Saved data entries

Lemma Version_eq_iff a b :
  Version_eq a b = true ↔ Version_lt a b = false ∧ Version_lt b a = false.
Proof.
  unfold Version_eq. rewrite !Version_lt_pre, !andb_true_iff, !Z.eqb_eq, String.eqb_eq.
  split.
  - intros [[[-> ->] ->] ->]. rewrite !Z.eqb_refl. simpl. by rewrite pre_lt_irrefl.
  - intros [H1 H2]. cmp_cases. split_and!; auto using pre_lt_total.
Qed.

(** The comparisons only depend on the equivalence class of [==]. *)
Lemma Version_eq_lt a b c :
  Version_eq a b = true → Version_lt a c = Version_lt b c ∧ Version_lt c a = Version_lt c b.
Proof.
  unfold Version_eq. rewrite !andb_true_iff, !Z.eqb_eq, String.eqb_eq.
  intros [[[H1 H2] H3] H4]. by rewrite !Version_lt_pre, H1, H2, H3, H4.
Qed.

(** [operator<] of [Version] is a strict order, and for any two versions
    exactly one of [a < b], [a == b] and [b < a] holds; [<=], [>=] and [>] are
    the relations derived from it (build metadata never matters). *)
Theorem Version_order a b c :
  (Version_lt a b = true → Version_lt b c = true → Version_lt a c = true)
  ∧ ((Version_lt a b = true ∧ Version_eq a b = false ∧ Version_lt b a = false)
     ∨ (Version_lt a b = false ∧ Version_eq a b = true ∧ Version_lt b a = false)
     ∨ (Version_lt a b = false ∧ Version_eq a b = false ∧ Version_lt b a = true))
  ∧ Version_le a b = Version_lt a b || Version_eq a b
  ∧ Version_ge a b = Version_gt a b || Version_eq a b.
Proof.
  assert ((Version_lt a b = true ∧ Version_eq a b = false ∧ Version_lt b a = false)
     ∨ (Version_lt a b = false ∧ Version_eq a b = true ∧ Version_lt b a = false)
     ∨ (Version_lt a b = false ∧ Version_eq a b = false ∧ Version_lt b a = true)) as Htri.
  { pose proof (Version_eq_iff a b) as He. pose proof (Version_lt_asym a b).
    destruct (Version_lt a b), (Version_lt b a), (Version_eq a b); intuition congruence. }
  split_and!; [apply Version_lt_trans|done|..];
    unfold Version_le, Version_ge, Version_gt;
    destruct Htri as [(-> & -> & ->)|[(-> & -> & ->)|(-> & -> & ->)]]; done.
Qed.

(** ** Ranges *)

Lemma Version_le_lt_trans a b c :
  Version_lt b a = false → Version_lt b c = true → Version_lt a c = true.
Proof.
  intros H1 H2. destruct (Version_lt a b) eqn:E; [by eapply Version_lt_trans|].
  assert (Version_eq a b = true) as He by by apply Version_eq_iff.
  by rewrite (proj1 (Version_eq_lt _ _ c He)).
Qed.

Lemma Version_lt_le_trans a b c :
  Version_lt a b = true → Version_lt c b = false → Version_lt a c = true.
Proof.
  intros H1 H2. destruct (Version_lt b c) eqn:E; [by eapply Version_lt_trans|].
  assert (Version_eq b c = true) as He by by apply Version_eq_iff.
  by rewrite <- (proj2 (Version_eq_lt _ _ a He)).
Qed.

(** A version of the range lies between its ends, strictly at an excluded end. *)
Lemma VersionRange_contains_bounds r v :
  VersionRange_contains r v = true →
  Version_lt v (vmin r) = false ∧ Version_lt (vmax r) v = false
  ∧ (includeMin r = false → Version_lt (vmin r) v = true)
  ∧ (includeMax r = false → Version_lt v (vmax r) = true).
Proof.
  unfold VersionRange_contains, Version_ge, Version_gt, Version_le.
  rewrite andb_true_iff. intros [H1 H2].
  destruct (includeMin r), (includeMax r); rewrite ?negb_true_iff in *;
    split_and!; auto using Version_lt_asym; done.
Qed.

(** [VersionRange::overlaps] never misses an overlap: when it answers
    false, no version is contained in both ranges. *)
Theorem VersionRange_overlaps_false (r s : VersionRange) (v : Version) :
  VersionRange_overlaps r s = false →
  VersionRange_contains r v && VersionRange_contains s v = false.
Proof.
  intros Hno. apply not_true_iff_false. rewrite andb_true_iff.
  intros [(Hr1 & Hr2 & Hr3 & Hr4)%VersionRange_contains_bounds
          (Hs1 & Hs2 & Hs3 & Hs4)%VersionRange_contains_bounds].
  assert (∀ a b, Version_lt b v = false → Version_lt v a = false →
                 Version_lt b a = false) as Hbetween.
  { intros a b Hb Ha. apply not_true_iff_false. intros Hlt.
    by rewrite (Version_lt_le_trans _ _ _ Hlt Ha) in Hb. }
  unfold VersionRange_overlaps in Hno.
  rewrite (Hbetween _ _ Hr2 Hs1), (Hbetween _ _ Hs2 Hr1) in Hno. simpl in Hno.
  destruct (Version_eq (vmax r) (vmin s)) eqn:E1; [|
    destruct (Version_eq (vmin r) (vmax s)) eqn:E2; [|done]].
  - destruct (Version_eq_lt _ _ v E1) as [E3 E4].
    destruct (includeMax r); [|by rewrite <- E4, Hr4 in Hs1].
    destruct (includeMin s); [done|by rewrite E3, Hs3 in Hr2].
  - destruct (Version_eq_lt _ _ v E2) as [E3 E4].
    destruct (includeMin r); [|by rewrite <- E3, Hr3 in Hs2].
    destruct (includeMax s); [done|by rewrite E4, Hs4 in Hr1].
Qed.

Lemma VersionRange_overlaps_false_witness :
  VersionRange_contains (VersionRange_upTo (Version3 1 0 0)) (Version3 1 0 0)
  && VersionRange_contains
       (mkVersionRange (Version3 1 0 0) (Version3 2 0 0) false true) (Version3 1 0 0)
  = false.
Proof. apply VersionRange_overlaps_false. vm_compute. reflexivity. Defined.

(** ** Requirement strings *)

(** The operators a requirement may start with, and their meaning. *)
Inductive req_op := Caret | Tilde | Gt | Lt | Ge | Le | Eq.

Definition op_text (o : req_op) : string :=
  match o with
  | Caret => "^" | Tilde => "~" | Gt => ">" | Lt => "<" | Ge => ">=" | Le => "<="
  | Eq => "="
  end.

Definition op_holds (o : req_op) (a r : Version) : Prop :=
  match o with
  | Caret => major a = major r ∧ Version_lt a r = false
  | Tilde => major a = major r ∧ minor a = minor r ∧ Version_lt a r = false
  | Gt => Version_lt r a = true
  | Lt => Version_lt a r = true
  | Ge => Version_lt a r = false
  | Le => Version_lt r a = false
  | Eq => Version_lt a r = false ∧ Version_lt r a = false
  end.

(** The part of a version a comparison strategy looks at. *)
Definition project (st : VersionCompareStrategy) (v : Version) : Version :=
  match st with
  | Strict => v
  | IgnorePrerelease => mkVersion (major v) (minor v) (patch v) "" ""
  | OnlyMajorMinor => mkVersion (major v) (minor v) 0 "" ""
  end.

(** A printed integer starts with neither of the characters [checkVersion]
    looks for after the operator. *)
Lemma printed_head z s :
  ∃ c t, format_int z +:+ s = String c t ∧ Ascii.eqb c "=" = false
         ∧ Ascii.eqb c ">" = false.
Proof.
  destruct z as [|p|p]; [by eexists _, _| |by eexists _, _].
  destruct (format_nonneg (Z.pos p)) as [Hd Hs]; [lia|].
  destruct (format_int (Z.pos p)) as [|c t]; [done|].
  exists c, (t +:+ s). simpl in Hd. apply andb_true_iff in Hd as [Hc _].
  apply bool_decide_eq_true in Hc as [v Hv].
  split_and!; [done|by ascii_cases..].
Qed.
--
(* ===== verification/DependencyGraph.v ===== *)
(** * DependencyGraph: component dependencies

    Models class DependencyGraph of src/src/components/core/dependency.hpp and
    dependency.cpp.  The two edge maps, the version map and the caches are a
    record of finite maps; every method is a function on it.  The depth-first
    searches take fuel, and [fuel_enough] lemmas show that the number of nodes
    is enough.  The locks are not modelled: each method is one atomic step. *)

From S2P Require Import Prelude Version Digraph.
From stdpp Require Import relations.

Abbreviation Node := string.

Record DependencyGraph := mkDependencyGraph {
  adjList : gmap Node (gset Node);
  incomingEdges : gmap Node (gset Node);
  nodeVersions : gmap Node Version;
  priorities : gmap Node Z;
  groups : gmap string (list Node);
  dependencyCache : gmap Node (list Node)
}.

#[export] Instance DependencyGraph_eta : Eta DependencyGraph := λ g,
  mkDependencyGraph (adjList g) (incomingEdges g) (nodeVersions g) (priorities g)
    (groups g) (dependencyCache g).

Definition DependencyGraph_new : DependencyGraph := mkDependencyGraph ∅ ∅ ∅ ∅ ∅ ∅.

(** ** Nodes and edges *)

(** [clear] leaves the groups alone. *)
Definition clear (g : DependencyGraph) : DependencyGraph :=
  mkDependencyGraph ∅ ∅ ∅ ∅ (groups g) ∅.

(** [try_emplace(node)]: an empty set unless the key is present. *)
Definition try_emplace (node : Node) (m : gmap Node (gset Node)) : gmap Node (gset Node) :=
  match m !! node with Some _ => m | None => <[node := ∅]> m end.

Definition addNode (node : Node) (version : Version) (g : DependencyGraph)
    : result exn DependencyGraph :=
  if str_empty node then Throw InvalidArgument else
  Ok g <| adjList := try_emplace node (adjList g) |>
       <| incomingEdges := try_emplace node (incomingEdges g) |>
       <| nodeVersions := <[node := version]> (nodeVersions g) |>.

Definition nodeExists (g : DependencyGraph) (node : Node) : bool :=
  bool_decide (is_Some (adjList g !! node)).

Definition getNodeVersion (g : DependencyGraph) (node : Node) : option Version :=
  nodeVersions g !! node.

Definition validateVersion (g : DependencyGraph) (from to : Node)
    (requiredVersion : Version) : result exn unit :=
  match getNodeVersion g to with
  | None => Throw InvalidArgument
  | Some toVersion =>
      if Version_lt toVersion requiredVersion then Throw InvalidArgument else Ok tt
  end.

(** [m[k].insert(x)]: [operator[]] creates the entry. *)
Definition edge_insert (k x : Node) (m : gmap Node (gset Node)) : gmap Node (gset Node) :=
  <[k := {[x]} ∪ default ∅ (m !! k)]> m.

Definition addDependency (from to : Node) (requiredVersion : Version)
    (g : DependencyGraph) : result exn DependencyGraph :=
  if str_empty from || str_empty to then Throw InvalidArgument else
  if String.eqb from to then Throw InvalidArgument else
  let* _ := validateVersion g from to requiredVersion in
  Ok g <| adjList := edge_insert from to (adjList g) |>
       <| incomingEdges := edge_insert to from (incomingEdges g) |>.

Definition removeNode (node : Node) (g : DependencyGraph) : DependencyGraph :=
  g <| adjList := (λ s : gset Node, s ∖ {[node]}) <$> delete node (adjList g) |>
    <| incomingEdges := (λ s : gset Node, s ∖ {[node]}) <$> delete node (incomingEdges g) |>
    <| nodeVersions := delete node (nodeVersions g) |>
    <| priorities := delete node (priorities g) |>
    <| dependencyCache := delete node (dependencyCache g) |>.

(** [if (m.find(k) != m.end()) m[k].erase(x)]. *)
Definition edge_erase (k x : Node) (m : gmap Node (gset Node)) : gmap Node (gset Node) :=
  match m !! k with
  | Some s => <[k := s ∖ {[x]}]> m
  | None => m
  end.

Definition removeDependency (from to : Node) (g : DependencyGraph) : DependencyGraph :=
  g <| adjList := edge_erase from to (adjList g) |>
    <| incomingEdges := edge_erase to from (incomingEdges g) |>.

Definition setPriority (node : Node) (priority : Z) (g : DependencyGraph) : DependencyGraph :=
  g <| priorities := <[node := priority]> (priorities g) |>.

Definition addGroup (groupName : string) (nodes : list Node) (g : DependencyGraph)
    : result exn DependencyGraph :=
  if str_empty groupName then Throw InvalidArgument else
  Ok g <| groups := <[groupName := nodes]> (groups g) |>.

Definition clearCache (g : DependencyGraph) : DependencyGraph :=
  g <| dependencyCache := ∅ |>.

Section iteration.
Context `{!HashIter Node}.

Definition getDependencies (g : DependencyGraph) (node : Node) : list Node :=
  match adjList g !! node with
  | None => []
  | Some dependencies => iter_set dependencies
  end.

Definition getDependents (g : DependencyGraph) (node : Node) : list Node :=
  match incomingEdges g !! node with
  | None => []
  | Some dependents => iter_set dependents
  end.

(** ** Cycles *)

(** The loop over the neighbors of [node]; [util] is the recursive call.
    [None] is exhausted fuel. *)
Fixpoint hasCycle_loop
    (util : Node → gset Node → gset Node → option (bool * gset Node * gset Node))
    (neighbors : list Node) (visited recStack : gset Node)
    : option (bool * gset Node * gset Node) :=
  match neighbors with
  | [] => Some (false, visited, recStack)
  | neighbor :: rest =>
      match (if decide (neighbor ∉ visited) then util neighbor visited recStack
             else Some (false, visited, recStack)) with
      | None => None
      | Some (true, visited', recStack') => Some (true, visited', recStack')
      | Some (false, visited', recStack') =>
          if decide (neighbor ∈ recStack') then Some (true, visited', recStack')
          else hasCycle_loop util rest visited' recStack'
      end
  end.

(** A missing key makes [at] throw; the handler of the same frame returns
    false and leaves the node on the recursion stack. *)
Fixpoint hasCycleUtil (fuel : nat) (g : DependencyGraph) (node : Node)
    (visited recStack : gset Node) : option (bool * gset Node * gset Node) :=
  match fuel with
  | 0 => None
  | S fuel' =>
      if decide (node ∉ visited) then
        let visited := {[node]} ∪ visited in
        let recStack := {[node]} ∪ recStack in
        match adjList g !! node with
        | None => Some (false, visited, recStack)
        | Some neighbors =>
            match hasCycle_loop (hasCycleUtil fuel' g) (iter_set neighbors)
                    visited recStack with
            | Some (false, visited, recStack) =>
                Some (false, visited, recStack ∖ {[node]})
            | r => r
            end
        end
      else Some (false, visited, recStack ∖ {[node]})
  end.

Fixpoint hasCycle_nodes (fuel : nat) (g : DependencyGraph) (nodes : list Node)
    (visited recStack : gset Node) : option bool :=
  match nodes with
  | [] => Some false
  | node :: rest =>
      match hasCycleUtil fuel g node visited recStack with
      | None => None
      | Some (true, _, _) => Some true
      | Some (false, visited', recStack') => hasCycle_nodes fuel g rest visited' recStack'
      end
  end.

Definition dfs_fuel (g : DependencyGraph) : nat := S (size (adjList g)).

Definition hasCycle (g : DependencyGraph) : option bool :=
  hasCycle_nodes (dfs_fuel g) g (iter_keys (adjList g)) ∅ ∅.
* * *
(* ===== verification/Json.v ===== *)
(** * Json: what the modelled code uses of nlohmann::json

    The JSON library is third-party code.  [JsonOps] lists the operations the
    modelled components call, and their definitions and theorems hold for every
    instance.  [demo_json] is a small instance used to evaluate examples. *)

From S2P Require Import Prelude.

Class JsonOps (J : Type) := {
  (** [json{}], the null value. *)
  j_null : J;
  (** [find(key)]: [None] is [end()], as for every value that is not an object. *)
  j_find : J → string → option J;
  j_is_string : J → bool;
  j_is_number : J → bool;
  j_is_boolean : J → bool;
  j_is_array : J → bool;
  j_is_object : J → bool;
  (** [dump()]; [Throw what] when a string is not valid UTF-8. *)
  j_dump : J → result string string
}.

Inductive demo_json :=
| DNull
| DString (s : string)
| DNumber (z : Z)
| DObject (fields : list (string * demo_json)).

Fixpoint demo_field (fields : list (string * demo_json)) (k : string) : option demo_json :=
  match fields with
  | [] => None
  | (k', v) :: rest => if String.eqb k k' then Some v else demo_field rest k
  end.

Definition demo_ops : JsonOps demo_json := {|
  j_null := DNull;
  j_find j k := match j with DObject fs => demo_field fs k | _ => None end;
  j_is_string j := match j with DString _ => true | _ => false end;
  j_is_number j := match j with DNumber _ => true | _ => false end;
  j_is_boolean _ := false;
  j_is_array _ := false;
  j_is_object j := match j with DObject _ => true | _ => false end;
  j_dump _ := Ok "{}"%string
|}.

### WHAT TO DO
Look back at the entries above and repeat, unchanged, every line from the line holding "(** ** Nodes and edges *)" through the line holding "<| incomingEdges := try_emplace".

### TASK SOLUTION
(** ** Nodes and edges *)

(** [clear] leaves the groups alone. *)
Definition clear (g : DependencyGraph) : DependencyGraph :=
  mkDependencyGraph ∅ ∅ ∅ ∅ (groups g) ∅.

(** [try_emplace(node)]: an empty set unless the key is present. *)
Definition try_emplace (node : Node) (m : gmap Node (gset Node)) : gmap Node (gset Node) :=
  match m !! node with Some _ => m | None => <[node := ∅]> m end.

Definition addNode (node : Node) (version : Version) (g : DependencyGraph)
    : result exn DependencyGraph :=
  if str_empty node then Throw InvalidArgument else
  Ok g <| adjList := try_emplace node (adjList g) |>
       <| incomingEdges := try_emplace node (incomingEdges g) |>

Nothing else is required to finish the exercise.